__PROBLEM TO SOLVE__
Copy, exactly and without additions, every line in the records below from the one holding "Forall octet (rdp_mask" through the one holding "(Text (rdp_addr d", both ends included.

START DATASET EXTRACT

(** Numbers with dots between them. *)
Fixpoint dotted (l : list Z) : bytes :=
  match l with
  | [] => []
  | [a] => print_int a
  | a :: l => print_int a ++ [46] ++ dotted l
  end.

(** The text of an octet: digits, the first of which is 0 only for 0. *)
Definition octet_text_ok (z : Z) : bool :=
  match print_int z with
  | [] => false
  | d :: ds => forallb c_isdigit (d :: ds) && bool_decide ((d =? 48) = (z =? 0)) && (length ds <=? 2)%nat
  end.

Lemma octet_text z : octet z -> exists d ds, print_int z = d :: ds /\ Forall (fun c => c_isdigit c = true) (d :: ds) /\
  (d =? 48) = (z =? 0) /\ (length ds <= 2)%nat.
Proof.
  intros Hz. assert (octet_text_ok z = true) as H by (apply (zrange_forall 256 octet_text_ok); [by vm_compute|done]).
  unfold octet_text_ok in H. destruct (print_int z) as [|d ds]; [done|]. exists d, ds. split; [done|].
  apply andb_true_iff in H as [H H3]. apply andb_true_iff in H as [H1 H2]. apply bool_decide_eq_true in H2.
  apply Nat.leb_le in H3. split_and!; [|done|done].
  apply Forall_forall. intros x Hx. apply (proj1 (forallb_forall _ _) H1). by apply list_elem_of_In.
Qed.

(** The loop passes over digits. *)
Lemma mask_loop_digits ds : forall p pos dots mask n,
  Forall (fun c => c_isdigit c = true) ds ->
  mask_loop (ds ++ p) pos dots mask n = mask_loop p (pos + length ds) dots mask n.
Proof.
  induction ds as [|d ds IH]; intros p pos dots mask n H; cbn [app length]; [by rewrite Nat.add_0_r|].
  apply Forall_cons in H as [Hd H]. cbn [mask_loop].
  destruct (Z.eqb_spec d 46) as [->|]; [done|]. rewrite IH by done. f_equal. lia.
Qed.

(** The mask's bits, eight for each part before the first that is 0. *)
Fixpoint prefix_of (m : list Z) : Z :=
  match m with [] => 0 | a :: m => if a =? 0 then 0 else 8 + prefix_of m end.

(** Over the mask, from the dot before it. *)
Lemma mask_loop_mask m : forall pos dots mask k n,
  Forall octet m -> 3 <= dots -> (if dots + 1 =? 4 then Some (S pos) else mask) = Some k -> m <> [] ->
  mask_loop (46 :: dotted m) pos dots mask n = (Some k, n + prefix_of m).
Proof.
  induction m as [|a m IH]; intros pos dots mask k n Hm Hd Hk Hne; [done|]. apply Forall_cons in Hm as [Ha Hm].
  destruct (octet_text a Ha) as (d & ds & E & Hds & H0 & _).
  assert (exists r, dotted (a :: m) = (d :: ds) ++ r /\ (r = [] /\ m = [] \/ r = 46 :: dotted m /\ m <> [])) as (r & Er & Hr).
  { destruct m as [|b m]; cbn [dotted]; rewrite E; [exists []; rewrite app_nil_r; auto|eexists; split; [reflexivity|by right]]. }
  rewrite Er. cbn [mask_loop]. change (46 =? 46) with true. cbn match.
  rewrite Hk. cbn [app]. rewrite H0. cbn [prefix_of].
  destruct (a =? 0); [by rewrite Z.add_0_r|].
  change (d :: ds ++ r) with ((d :: ds) ++ r). rewrite mask_loop_digits by done.
  destruct Hr as [[-> ->]|[-> Hne']]; [cbn [mask_loop prefix_of]; f_equal; lia|].
  rewrite (IH _ _ _ k) by (done || lia || by rewrite (proj2 (Z.eqb_neq _ _)) by lia). f_equal. lia.
Qed.

Lemma prefix_bounds m : 0 <= prefix_of m <= 8 * Z.of_nat (length m).
Proof. induction m as [|a m IH]; cbn [prefix_of length]; [lia|]. destruct (a =? 0); lia. Qed.

(** An address with its mask. *)
Lemma ipv4_address_dotted a b c d m :
  octet a -> octet b -> octet c -> octet d -> Forall octet m -> length m = 4%nat ->
  ipv4_address (dotted [a; b; c; d] ++ 46 :: dotted m) = Ret (dotted [a; b; c; d] ++ [47] ++ print_int (prefix_of m)).
Proof.
  intros Ha Hb Hc Hd Hm Hl.
  assert (forall x, octet x -> Forall (fun c => c_isdigit c = true) (print_int x)) as Hdig.
  { intros x Hx. by destruct (octet_text x Hx) as (? & ? & -> & ? & _). }
  set (T := dotted [a; b; c; d]).
  assert (mask_loop (T ++ 46 :: dotted m) 0 0 None 0 = (Some (S (length T)), prefix_of m)) as El.
  { subst T. cbn [dotted]. rewrite <- !app_assoc. cbn [app].
    rewrite mask_loop_digits by auto. cbn [mask_loop]. rewrite <- ?app_assoc. cbn [app].
    change (46 =? 46) with true. change (0 + 1 =? 4) with false. cbn match. rewrite mask_loop_digits by auto.
    cbn [mask_loop]. change (46 =? 46) with true. change (0 + 1 + 1 =? 4) with false. cbn match.
    rewrite mask_loop_digits by auto. cbn [mask_loop]. change (46 =? 46) with true. change (0 + 1 + 1 + 1 =? 4) with false. cbn match.
    rewrite mask_loop_digits by auto. apply mask_loop_mask; [done|done| |by destruct m].
    cbn. f_equal. rewrite !length_app; cbn [length]; rewrite !length_app; cbn [length]; rewrite !length_app; cbn [length]. lia. }
  unfold ipv4_address. rewrite El.
  pose proof (prefix_bounds m) as Hp. rewrite Hl in Hp.
  assert (length (print_int (prefix_of m)) <= 2)%nat as Hd2.
  { assert (forall z, 0 <= z < 33 -> (length (print_int z) <=? 2)%nat = true) as Hz by
      (intros z Hz; apply (zrange_forall 33 (fun z => (length (print_int z) <=? 2)%nat)); [by vm_compute|done]).
    apply Nat.leb_le, Hz. lia. }
  rewrite (proj2 (Nat.leb_le _ _)).
  - cbn [Nat.sub]. rewrite Nat.sub_0_r, take_app_length. done.
  - assert (2 <= length (dotted m))%nat.
    { destruct m as [|x [|y m]]; [done|done|]. apply Forall_cons in Hm as [Hx _]. destruct (octet_text x Hx) as (? & ? & E & _).
      cbn [dotted]. rewrite E, !length_app. cbn [length]. lia. }
    rewrite length_app. cbn [length]. lia.
Qed.

(** *** The answers about one context *)

(** What the modem says of an active context over IPv4. *)
Record rdp := mk_rdp_answer {
  rdp_quotes : bool; rdp_bearer : Z; rdp_apn : bytes; rdp_ip : Z * Z * Z * Z; rdp_mask : list Z;
  rdp_gw : bytes; rdp_dns1 : bytes; rdp_dns2 : bytes }.

Definition rdp_addr (d : rdp) : bytes := let '(a, b, c, e) := rdp_ip d in dotted [a; b; c; e].

Definition render_rdp (cid : Z) (d : rdp) : bytes :=
  let f := field (rdp_quotes d) in
  s2b "+CGCONTRDP:" ++ [32] ++ print_int cid ++ COMMA :: print_int (rdp_bearer d) ++ COMMA :: quoted (rdp_apn d) ++
  COMMA :: f (rdp_addr d ++ 46 :: dotted (rdp_mask d)) ++ COMMA :: f (rdp_gw d) ++
  COMMA :: f (rdp_dns1 d) ++ COMMA :: f (rdp_dns2 d).

Definition rdp_ok (d : rdp) : Prop :=
  let '(a, b, c, e) := rdp_ip d in
  int_ok (rdp_bearer d) /\ (QUOTE ∉ rdp_apn d) /\ octet a /\ octet b /\ octet c /\ octet e /\
  Forall octet (rdp_mask d) /\ length (rdp_mask d) = 4%nat /\
  field_ok (rdp_quotes d) (rdp_gw d) /\ field_ok (rdp_quotes d) (rdp_dns1 d) /\ field_ok (rdp_quotes d) (rdp_dns2 d).

(** The call reported of it. *)
Definition rdp_call (e : PdnTableEntry) (d : rdp) : RIL_Data_Call :=
  mk_data_call 0 (pdn_cid e) (pdn_active e) (Text (s2b "IP"))
    (Text (nth (Z.to_nat (sessionId e)) ETH_IF_NAME []))
    (Text (rdp_addr d ++ [47] ++ print_int (prefix_of (rdp_mask d))))
    (Text (if rdp_quotes d then rdp_dns1 d else rdp_dns1 d ++ [32] ++ rdp_dns2 d))
    (Text (rdp_gw d)).

Lemma rdp_dns_fields q d1 d2 r :
  field_ok q d1 -> field_ok q d2 ->
  rdp_dns false (Some (field q d1 ++ COMMA :: field q d2)) r = Ret (set_dc_dnses (Text (if q then d1 else d1 ++ [32] ++ d2)) r).
Proof.
  intros H1 H2. unfold rdp_dns. rewrite read_field by done. cbn [checked mbind outcome_bind].
  rewrite read_field_last by done. cbn [checked mbind outcome_bind]. do 4 f_equal.
  unfold dns_joined. destruct q; cbn [field field_ok] in *.
  - unfold quoted. cbn [app skipWhiteSpace fmap option_fmap option_map skipWhiteSpace_s]. reflexivity.
  - destruct H1 as (_ & c & r1 & -> & Hs & Hq). destruct H2 as (_ & c2 & r2 & -> & Hs2 & Hq2).
    cbn [app skipWhiteSpace fmap option_fmap option_map]. rewrite skipWhiteSpace_nonspace by done. cbn match.
    rewrite (proj2 (Z.eqb_neq _ _) Hq), (proj2 (Z.eqb_neq _ _) Hq2), Hs2. done.
Qed.

(** An address is a field. *)
Lemma octet_chars z c : octet z -> c ∈ print_int z -> c_isdigit c = true.
Proof. intros Hz Hc. destruct (octet_text z Hz) as (d & ds & E & H & _). rewrite E in Hc. by rewrite Forall_forall in H; apply H. Qed.

Lemma dotted_chars l c : Forall octet l -> c ∈ dotted l -> c = 46 \/ c_isdigit c = true.
Proof.
  induction l as [|a l IH]; intros Hl Hc; [by apply not_elem_of_nil in Hc|]. apply Forall_cons in Hl as [Ha Hl].
  destruct l as [|b l]; [right; by eapply octet_chars|]. cbn [dotted] in Hc.
  apply elem_of_app in Hc as [Hc|Hc]; [right; by eapply octet_chars|]. apply elem_of_app in Hc as [Hc|Hc]; [|by apply IH].
  apply list_elem_of_singleton in Hc as ->. by left.
Qed.

Lemma rdp_addr_field d : rdp_ok d -> field_ok (rdp_quotes d) (rdp_addr d ++ 46 :: dotted (rdp_mask d)).
Proof.
  unfold rdp_ok, rdp_addr. destruct (rdp_ip d) as [[[a b] c] e]. intros (_ & _ & Ha & Hb & Hc & He & Hm & _).
  assert (forall x, x ∈ dotted [a; b; c; e] ++ 46 :: dotted (rdp_mask d) -> x = 46 \/ c_isdigit x = true) as Hx.
  { intros x Hx. apply elem_of_app in Hx as [Hx|Hx]; [apply (dotted_chars [a; b; c; e]); [auto using Forall_cons_2, Forall_nil_2|done]|].
    apply elem_of_cons in Hx as [->|Hx]; [by left|by eapply dotted_chars]. }
  destruct (rdp_quotes d); cbn [field_ok].
  - intros Hin. by destruct (Hx _ Hin) as [H|H].
  - split; [intros Hin; by destruct (Hx _ Hin) as [H|H]|].
    destruct (octet_text a Ha) as (x & xs & E & Hd & _). cbn [dotted]. rewrite E. eexists x, _. split; [reflexivity|].
    apply Forall_cons in Hd as [Hd _]. apply isdigit_facts in Hd as (? & ? & ? & ?). by split.
Qed.

Lemma find_response_at cid pre r post k :
  cid ∉ map dc_cid pre -> dc_cid r = cid -> find_response cid (map Some pre ++ Some r :: post) k = Ret (Some (k + length pre)%nat).
Proof.
  revert k. induction pre as [|x pre IH]; intros k Hn Hr; cbn [map app find_response checked mbind outcome_bind length].
  - by rewrite Hr, Z.eqb_refl, Nat.add_0_r.
  - cbn [map] in Hn. apply not_elem_of_cons in Hn as [Hx Hn]. destruct (Z.eqb_spec (dc_cid x) cid); [congruence|].
    rewrite IH by done. do 2 f_equal. lia.
Qed.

END DATASET EXTRACT

__ANSWER TO THIS EXERCISE__
  Forall octet (rdp_mask d) /\ length (rdp_mask d) = 4%nat /\
  field_ok (rdp_quotes d) (rdp_gw d) /\ field_ok (rdp_quotes d) (rdp_dns1 d) /\ field_ok (rdp_quotes d) (rdp_dns2 d).

(** The call reported of it. *)
Definition rdp_call (e : PdnTableEntry) (d : rdp) : RIL_Data_Call :=
  mk_data_call 0 (pdn_cid e) (pdn_active e) (Text (s2b "IP"))
    (Text (nth (Z.to_nat (sessionId e)) ETH_IF_NAME []))
    (Text (rdp_addr d ++ [47] ++ print_int (prefix_of (rdp_mask d))))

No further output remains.